Instrumentation: 126.96.36.199 - 188.8.131.52 - timp. - violin solo - strings
In September 1825 Spohr’s latest opera Der Berggeist was being staged in Leipzig in the presence of the composer. Remembering that it was here 21 years earlier that his solo career took off, Spohr decided to write a new violin concerto to mark the occasion and so arose the Concerto No. 11 in G major, Op. 70, which he performed in the Leipzig Gewandhaus on 19th September 1825.
The opening movement deviates from the standard type as exemplified in the Sixth Concerto in a number of ways. There is a slow introduction which opens with three rising notes in the bass and contains hints of the movement’s main thematic material then, after the orchestra bursts in with the main Allegro vivace theme, the soloist takes over after only seven bars.

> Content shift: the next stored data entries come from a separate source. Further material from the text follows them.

(** The older clients: sorted by end; [lastChunkEnd] when the response is chunked. *)
Fixpoint legacy_loop (n currentIndex : Z) (lastChunkEnd : option Z) (reveals : list Reveal) : list Reveal :=
  match reveals with
  | [] => if currentIndex <? n then [mkReveal currentIndex (n - currentIndex) ""] else []
  | r :: reveals =>
      (if currentIndex <? rv_Start r then [mkReveal currentIndex (rv_Start r - currentIndex) ""] else [])
      ++ (let currentIndex := rv_End r in
          let currentIndex := match lastChunkEnd, reveals with
                              | Some e, [] => if (currentIndex =? e) && (currentIndex <? n) then n else currentIndex
                              | _, _ => currentIndex
                              end in
          legacy_loop n currentIndex lastChunkEnd reveals)
  end.

(** ** The redactions of a response *)

Record ProviderCtx := mkCtx { cx_Version : Z; cx_TLS12CBC : bool }.

Definition ATTESTOR_VERSION_2_0_1 : Z := 4.
Definition ATTESTOR_VERSION_3_2_0 : Z := 7.
Definition shouldRevealCrlf (ctx : ProviderCtx) : bool := ATTESTOR_VERSION_2_0_1 <=? cx_Version ctx.
Definition shouldRevealChunkFraming (ctx : ProviderCtx) : bool := ATTESTOR_VERSION_3_2_0 <=? cx_Version ctx.

(** The gaps between and around the chunks. *)
Fixpoint chunk_gaps (n prev : Z) (chunks : list ResponseRedactionRange) : list Reveal :=
  match chunks with
  | [] => if prev <? n then [mkReveal prev (n - prev) ""] else []
  | ch :: chunks => (if prev <? sr_Start ch then [mkReveal prev (sr_Start ch - prev) ""] else []) ++ chunk_gaps n (sr_Start ch + sr_Length ch) chunks
  end.

Definition header_range (res : HTTPParsedResponse) (name : string) : list Reveal :=
  match pr_HeaderLowerToRanges res !! str name with Some r => if 0 <? sr_Length r then [plain r] else [] | None => [] end.

(** What is revealed of the head. *)
Definition head_reveals (ctx : ProviderCtx) (res : HTTPParsedResponse) : list Reveal :=
  let headerEndIndex := pr_StatusLineEndIndex res in
  [mkReveal 0 headerEndIndex ""]
  ++ (if cx_TLS12CBC ctx then mkReveal headerEndIndex 2 "" :: map plain (pr_HeaderFraming res) else [])
  ++ [mkReveal (pr_HeaderEndIdx res) 4 ""]
  ++ header_range res "date" ++ header_range res "content-type"
  ++ (if shouldRevealChunkFraming ctx then header_range res "transfer-encoding" ++ (if cx_TLS12CBC ctx then header_range res "content-length" else []) else []).

(** All reveals, the framing of the chunks included. *)
Definition all_reveals (ctx : ProviderCtx) (res : HTTPParsedResponse) (n : Z) (items : list (Reveal * list Reveal)) : list Reveal :=
  let reveals := head_reveals ctx res ++ map fst items in
  let revealFraming := shouldRevealChunkFraming ctx in
  if revealFraming && cx_TLS12CBC ctx && pr_Chunked res then
    subtractRevealRanges (reveals ++ map plain (pr_ChunkFraming res))
      (chunkMetadataRedactions (pr_BodyStartIndex res) n (map plain (pr_Chunks res)) (map plain (pr_ChunkFraming res)))
  else if revealFraming && (0 <? length (pr_Chunks res))%nat then reveals ++ chunk_gaps n (pr_HeaderEndIdx res + 4) (pr_Chunks res)
  else reveals.

Definition last_chunk_end (res : HTTPParsedResponse) : option Z := (fun ch => sr_Start ch + sr_Length ch) <$> last (pr_Chunks res).

Definition redact (ctx : ProviderCtx) (res : HTTPParsedResponse) (n : Z) (items : list (Reveal * list Reveal)) : list Reveal :=
  let reveals := all_reveals ctx res n items in
  let redactions := concat (map snd items) in
  let reveals := sort (if shouldRevealChunkFraming ctx then rv_Start else rv_End) reveals in
  let gaps := if (1 <? length reveals)%nat then
                if shouldRevealChunkFraming ctx then complement_loop n 0 reveals else legacy_loop n 0 (last_chunk_end res) reveals
              else [] in
  sort rv_End (redactions ++ gaps ++ filter (fun r => rv_Hash r <> ""%string) reveals).

Section Response.
Context {GU : GoUnicode}.

(** [rules]: the number of redaction rules; [substitute]: the provider's parameters with their placeholders filled in;
    [process]: what they select in the parsed response, in order, with the redactions inside each selection. *)
Definition GetResponseRedactions {params} (response : bytes) (ctx : ProviderCtx) (rules : nat) (substitute : res params)
    (process : params -> HTTPParsedResponse -> res (list (Reveal * list Reveal))) : res (list Reveal) :=
  R ← parseHTTPResponseBytesWithFraming response (cx_TLS12CBC ctx);
  if (rules =? 0)%nat then Ok [] else
  fail_if (negb (Z.quot (pr_StatusCode R) 100 =? 2)) "expected status 2xx";;
  params ← substitute;
  fail_if (pr_BodyStartIndex R <? 4) "Failed to find response body";;
  fail_if (shouldRevealCrlf ctx && ((pr_HeaderEndIdx R <? 0) || (Z.of_nat (length response) <? pr_HeaderEndIdx R + 4))) "Failed to find header/body separator";;
  fail_if (shouldRevealCrlf ctx && negb (bytes_eqb (slice response (Z.to_nat (pr_HeaderEndIdx R)) (Z.to_nat (pr_HeaderEndIdx R + 4))) (crlf ++ crlf)))
    "Failed to find header/body separator";;
  items ← process params R;
  Ok (redact ctx R (Z.of_nat (length response)) items).
End Response.
(** The byte [j] of a record is redacted as protocol data, or as the part of the response it holds. *)
Lemma position_spec Q before p after : Forall fits (before ++ p :: after) -> forall off http j, 0 <= j < stream_len p ->
  let t := off + stream_total before + j in
  (covered t (protocol_of off (before ++ p :: after)) <-> application p = false)
  /\ (Exists (spot_mapped t Q) (mappings_of off http (before ++ p :: after))
      <-> application p = true /\ j < Z.of_nat (length (td_ActualContent p)) /\ Q (http + Z.of_nat (length (contents before)) + j)).
Proof.
  induction before as [|b before IH]; intros F off http j J; cbn [app stream_total].
  - apply Forall_cons in F as [[L Fp] F]. cbn [protocol_of mappings_of contents]. cbv zeta. unfold contents. cbn [filter list_filter map concat length].
    pose proof (protocol_of_after (off + 0 + j) after F (off + stream_len p)) as A1. pose proof (mappings_of_after (off + 0 + j) Q after F (off + stream_len p)) as A2.
    rewrite covered_app. destruct (application p) eqn:A.
    + rewrite covered_nil, Exists_cons. unfold spot_mapped at 1. cbn [fst snd]. replace (http + (off + 0 + j - off)) with (http + Z.of_nat 0 + j) by lia.
      split; [split; [intros [[]|C]; specialize (A1 C); lia|done]|]. split; [intros [[C1 C2]|C]; [split; [done|]; split; [lia|done]|specialize (A2 _ C); lia]|].
      intros (_ & C1 & C2). left. split; [lia|done].
    + rewrite covered_cons, covered_nil. unfold rv_End. cbn [rv_Start rv_Length]. split; [split; [done|]; intros _; left; left; lia|]. split; [intros C; specialize (A2 _ C); lia|by intros []].
  - apply Forall_cons in F as [[Lb Fb] F]. pose proof F as F'. apply Forall_app in F' as [F' _]. pose proof (stream_total_nonneg _ F') as T0.
    cbn [protocol_of mappings_of]. cbv zeta. rewrite contents_cons, length_app.
    specialize (IH F (off + stream_len b)). replace (off + (stream_len b + stream_total before) + j) with (off + stream_len b + stream_total before + j) by lia.
    rewrite covered_app. destruct (application b) eqn:A.
    + rewrite covered_nil, Exists_cons. specialize (IH (http + Z.of_nat (length (td_ActualContent b))) j J). cbv zeta in IH.
      replace (http + Z.of_nat (length (td_ActualContent b) + length (contents before)) + j) with (http + Z.of_nat (length (td_ActualContent b)) + Z.of_nat (length (contents before)) + j) by lia.
      destruct IH as [IH1 IH2]. rewrite <- IH1, <- IH2. split; [tauto|]. split; [|tauto]. intros [[C _]|C]; [|done]. cbn [fst snd] in C. specialize (Fb eq_refl). lia.
    + rewrite covered_cons, covered_nil. unfold rv_End. cbn [rv_Start rv_Length length]. specialize (IH http j J). cbv zeta in IH. rewrite Nat.add_0_l. destruct IH as [IH1 IH2]. rewrite <- IH1, <- IH2.
      split; [|done]. split; [intros [[?|[]]|C]; [lia|done]|by right].
Qed.
End Layout.
(** The requests come in the order of the clock. *)
Fixpoint in_order (clk : Z) (reqs : list (string * Z)) : Prop :=
  match reqs with [] => True | r :: reqs => clk <= r.2 /\ in_order r.2 reqs end.

Lemma quota_run_inv t reqs clk w st :
  quota_inv t clk w st -> in_order clk reqs -> Z.of_nat (size (q_windows w.1)) <= q_maxTenants w.1 ->
  let w' := fold_left quota_step reqs w in
  (exists clk' st', quota_inv t clk' w' st')
  /\ Z.of_nat (size (q_windows w'.1)) <= q_maxTenants w'.1
  /\ q_limit w'.1 = q_limit w.1 /\ q_window w'.1 = q_window w.1 /\ q_maxTenants w'.1 = q_maxTenants w.1.
Proof.
  revert clk w st. induction reqs as [|[t' now] reqs IH]; intros clk w st I O S; cbn [fold_left].
  { split; [by exists clk, st|done]. }
  destruct O as [Hc O]. destruct (quota_step_inv t t' clk now w st I Hc) as [st' I'].
  pose proof (quota_Allow_size w.1 t' now S) as S'. pose proof (quota_Allow_params w.1 t' now) as P.
  assert (E : (quota_step w (t', now)).1 = (quota_Allow w.1 t' now).1).
  { unfold quota_step. cbn [fst snd]. by destruct (quota_Allow w.1 t' now). }
  rewrite <- E in *. destruct (IH now _ st' I' O S') as (X & Y & Z1 & Z2 & Z3).
  split; [done|]. split; [done|]. cbn zeta in P. destruct P as (P1 & P2 & P3). by rewrite Z1, Z2, Z3.
Qed.

(** The quota protects a shared credential: whatever requests arrive, from however many tenants, no tenant is
    admitted more than twice its limit in any interval as long as the window (at most its limit in each fixed
    window), and the table never holds more tenants than its cap. *)
Theorem quota_bounds_any_interval limit window maxTenants q0 clk reqs t a :
  NewQuotaBounded limit window maxTenants = Ok q0 -> is_int limit -> is_int window -> in_order clk reqs ->
  let '(q, h) := quota_run q0 reqs in
  admitted_in t a (a + window) h <= 2 * limit /\ Z.of_nat (size (q_windows q)) <= maxTenants.
Proof.
  unfold NewQuotaBounded, is_int. intros E Hl Hw O. do 3 inv_guard E. norm_guards. apply (inj Ok) in E as <-.
  set (q0 := mkQuota limit window maxTenants ∅ 0).
  assert (I : quota_inv t clk (q0, []) (clk - window)).
  { split; cbn; rewrite ?lookup_empty; unfold maxDuration; (done || lia). }
  destruct (quota_run_inv t reqs clk (q0, []) _ I O) as ((clk' & st' & [_ _ _ _ _ Ha]) & Hs & E1 & E2 & E3);
    [cbn; rewrite map_size_empty; lia|].
  unfold quota_run in *. destruct (fold_left quota_step reqs (q0, [])) as [q h]. cbn [fst snd q_limit q_window q_maxTenants] in *.
  rewrite E1, E2 in Ha. rewrite E3 in Hs. split; [apply Ha|exact Hs].
Qed.
(** C6: Money moves only with proof behind it.  An attempt that ends in an error changes nothing of the revenue, the
    commission, the settlement counts, the settled jobs or the tenant's budget; one that succeeds had a receipt
    that verified, that attests exactly the bytes and the response start the Hub relayed, was priced from the
    rate card within the per-job ceiling, settles a job not settled before, and its receipt is held by the store
    (unless the test seam withheld it). *)
Theorem money_moves_only_with_proof {SL : StoreLaws} h tenant model c spec run :
  let '(h', out, err) := execute_settle h tenant model c spec run in
  match err with
  | Some _ => money h' = money h /\ forall q, account_money h' q = account_money h q
  | None => settled_by h tenant model c spec run h' out
            /\ (withheld h (sReceipt (o_Receipt out)) = false -> holds (h_store h') (sp_Provider spec) (o_Receipt out))
  end.
Proof.
  pose proof (execute_settle_cases h tenant model c spec run) as S.
  destruct (execute_settle h tenant model c spec run) as [[h' out] [e|]].
  - by apply (books_untouched_money h (sp_Provider spec)).
  - split; [exact S|]. intros W. pose proof (sb_stored _ _ _ _ _ _ _ _ S) as P. rewrite W in P.
    by eapply put_holds.
Qed.
End Money.

(** ** Jobs in flight, interleaved *)

Section Interleave.
Context {SH : Sha256} {ST : Store} {HL : HubLib}.

(** A dispatched job the TEE has not answered yet. *)
Record job := mkJob { j_tenant : string; j_model : string; j_card : RateCard; j_spec : Spec }.

(** A settled one, for the books. *)
Record charge := mkCharge {
  ch_tenant : string; ch_provider : string; ch_job : bytes; ch_charged : Z; ch_commission : Z; ch_buyer : Z }.

Definition charge_of (j : job) (out : Outcome) : charge :=
  mkCharge (j_tenant j) (sp_Provider (j_spec j)) (JobID (sReceipt (o_Receipt out))) (o_Charged out)
    (o_Commission out) (o_Buyer out).

(** Agents come and go, with their prices and their credentials. *)
Definition with_supply (h : Hub) (online : gmap string agentConn) (creds : gmap string Envelope) : Hub :=
  mkHub (h_rates h) (h_store h) (h_ledger h) (h_quota h) (h_budget h) (h_flight h) (h_commission h) (h_maxJob h)
    (h_withhold h) online (h_agentKeys h) creds (h_settled h).

(** Every interleaving of job starts, job ends and supply changes.  The Hub's realtime sessions are modelled by
    themselves ([Realtime]) and are not steps of this relation: what is proved of it is about runs of jobs. *)
Inductive hub_reachable (cfg : Config) : Hub -> list job -> list charge -> Prop :=
| hr_new h : New cfg = Ok h -> hub_reachable cfg h [] []
| hr_refused h js log now t spec h' e :
    hub_reachable cfg h js log -> execute_begin h now t spec = (h', inl e) -> hub_reachable cfg h' js log
| hr_begin h js log now t model spec h' c spec' :
    hub_reachable cfg h js log -> execute_begin h now t spec = (h', inr (c, spec')) ->
    hub_reachable cfg h' (mkJob t model c spec' :: js) log
| hr_finish h js1 j js2 log run h' out err :
    hub_reachable cfg h (js1 ++ j :: js2) log ->
    execute_finish h (j_tenant j) (j_model j) (j_card j) (j_spec j) run = (h', out, err) ->
    hub_reachable cfg h' (js1 ++ js2) (match err with None => charge_of j out :: log | Some _ => log end)
| hr_supply h js log online creds :
    hub_reachable cfg h js log -> hub_reachable cfg (with_supply h online creds) js log.

(** What a start changes: the quota, the dispatch count and the in-flight slots, nothing else. *)
Lemma execute_begin_cases h now t spec :
  let '(h', r) := execute_begin h now t spec in
  exists q l f, h' = with_ledger (with_flight (with_quota h q) f) l
    /\ match r with
       | inl _ => l = h_ledger h /\ (f = (flight_acquire (h_flight h) t).1 /\ (flight_acquire (h_flight h) t).2 = false
                  \/ (flight_acquire (h_flight h) t).2 = true /\ f = flight_release (flight_acquire (h_flight h) t).1 t)
       | inr (c, spec') => flight_acquire (h_flight h) t = (f, true) /\ l = NoteDispatch (h_ledger h) (sp_Provider spec')
           /\ match h_budget h with Some b => budget_Allow b t = true | None => True end
       end.
Proof.
  unfold execute_begin, beginJob. destruct (flight_acquire (h_flight h) t) as [f ok] eqn:Ef.
  destruct ok; cbn [negb fst snd].
  2: { exists (h_quota h), (h_ledger h), f. split; [by destruct h|]. split; [done|by left]. }
  unfold admitTenant. cbn [with_flight h_budget h_quota].
  destruct (match h_budget h with Some b => _ | None => _ end) eqn:Eb.
  { exists (h_quota h), (h_ledger h), (flight_release f t). split; [by destruct h|]. split; [done|by right]. }
  assert (B : match h_budget h with Some b => budget_Allow b t = true | None => True end).
  { destruct (h_budget h) as [b|]; [|done]. by apply negb_false_iff in Eb. }
  assert (K : forall q, let h1 := with_quota (with_flight h f) q in
    let '(h', r) := match card h1 (sp_Provider spec) with
      | None => (with_flight h1 (flight_release (h_flight h1) t), inl ErrUnknownProvider)
      | Some c => match attachCredential h1 spec with
          | Ok spec => (with_ledger h1 (NoteDispatch (h_ledger h1) (sp_Provider spec)), inr (c, spec))
          | Err e => (with_flight h1 (flight_release (h_flight h1) t), inl (ErrCredential e))
          | Panic => (with_flight h1 (flight_release (h_flight h1) t), inl HubPanic) end end in
    exists q l f0, h' = with_ledger (with_flight (with_quota h q) f0) l
    /\ match r with
       | inl _ => l = h_ledger h /\ (f0 = f /\ true = false \/ true = true /\ f0 = flight_release f t)
       | inr (c, spec') => (f, true) = (f0, true) /\ l = NoteDispatch (h_ledger h) (sp_Provider spec')
           /\ match h_budget h with Some b => budget_Allow b t = true | None => True end
       end).
  { intros q h1. destruct (card h1 (sp_Provider spec)) as [c|]; [|exists q, (h_ledger h), (flight_release f t);
      split; [by destruct h|split; [done|by right]]].
    destruct (attachCredential h1 spec) as [spec'| |].
    - exists q, (NoteDispatch (h_ledger h) (sp_Provider spec')), f. by split; [destruct h|].
    - exists q, (h_ledger h), (flight_release f t). split; [by destruct h|split; [done|by right]].
    - exists q, (h_ledger h), (flight_release f t). split; [by destruct h|split; [done|by right]]. }
  destruct (h_quota h) as [q|] eqn:Eq.
  - destruct (quota_Allow q t now) as [q' okq]. destruct okq; [apply (K (Some q'))|].
    exists (Some q'), (h_ledger h), (flight_release f t). split; [by destruct h|]. split; [done|by right].
  - specialize (K None). cbn zeta in K. replace (with_quota (with_flight h f) None) with (with_flight h f) in K
      by (destruct h; cbn in *; by subst). exact K.
Qed.
End Interleave.

Section Invariants.
Context {SH : Sha256} {ST : Store} {HL : HubLib}.

Lemma execute_finish_cases h t model c spec run h' out err :
  execute_finish h t model c spec run = (h', out, err) ->
  exists h1, h' = with_flight h1 (flight_release (h_flight h) t)
    /\ match err with
       | Some _ => books_untouched h (sp_Provider spec) h1
       | None => settled_by h t model c spec run h1 out
       end.
Proof.
  unfold execute_finish. pose proof (execute_settle_cases h t model c spec run) as S.
  destruct (execute_settle h t model c spec run) as [[h1 out1] err1].
  intros E. injection E as <- <- <-. exists h1. split; [|exact S]. f_equal.
  destruct err1 as [e|].
  - destruct S as (s & l & -> & _). by destruct h.
  - rewrite (sb_state _ _ _ _ _ _ _ _ S). unfold settle_books, chargeTenant. by destruct h as [? ? ? ? []].
Qed.

(** Facts about the parts of the state a settlement writes. *)
Lemma settled_by_books h t model c spec run h1 out :
  settled_by h t model c spec run h1 out ->
  h_commission h1 = h_commission h /\ h_maxJob h1 = h_maxJob h
  /\ h_settled h1 = {[ JobID (sReceipt (o_Receipt out)) ]} ∪
       (if maxSettledJobs <=? Z.of_nat (size (h_settled h)) then ∅ else h_settled h)
  /\ h_budget h1 = (fun b => budget_Record b t (o_Buyer out)) <$> h_budget h
  /\ h_ledger h1 = NoteCommission (NoteSettled (NoteVerified (h_ledger h) (sp_Provider spec)) (sp_Provider spec)
                     (o_Charged out)) (sp_Provider spec) (o_Commission out).
Proof.
  intros S. rewrite (sb_state _ _ _ _ _ _ _ _ S). unfold settle_books, chargeTenant.
  by destruct h as [? ? ? ? []].
Qed.

Lemma Price_u64 c model rel r z : Price c model rel r = Ok z -> is_u64 z.
Proof.
  assert (A : forall a b, is_u64 (addChecked a b).1).
  { intros a b. unfold addChecked, add64, u64, is_u64. apply Z.mod_pos_bound. lia. }
  assert (M : forall a b, is_u64 (mulChecked a b).1).
  { intros a b. unfold mulChecked. destruct (_ || _); [done|]. apply Z.mod_pos_bound. lia. }
  unfold Price. intros E.
  repeat (case_match; try done; try (apply (inj Ok) in E as <-));
    repeat match goal with H : addChecked ?a ?b = (?x, _) |- _ => pose proof (A a b); rewrite H in *; clear H
      | H : mulChecked ?a ?b = (?x, _) |- _ => pose proof (M a b); rewrite H in *; clear H end; done.
Qed.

The second subject seems to be at a slower tempo but this is an aural illusion as the lyrical and expressive melody is written in longer note values. It is preceded by the return of the three rising notes from the slow introduction and it is this second subject which also begins the recapitulation so that the rising phrase in the bass from the very start of the concerto marks this major structural point.
The Adagio in E minor is exquisitely beautiful with a second main theme of near Mozartian lyricism which moves into E major when it returns later in the movement. The Allegretto rondo finale opens with a country dance which tests the soloist from the outset as it features extensive double stops. A broader melody provides the main contrast, allowing the solo violin to display its singing qualities interspersed with virtuoso passagework before the music reaches a powerful conclusion.
For many years the Eleventh Concerto was ranked with the Seventh, Eighth and Ninth as one of Spohr’s four masterpieces in the genre (the Tenth is an early work published out of sequence) but it gradually dropped out of the repertory as the twentieth century progressed and the composer’s reputation declined. Such a fine concerto is surely due for a comeback.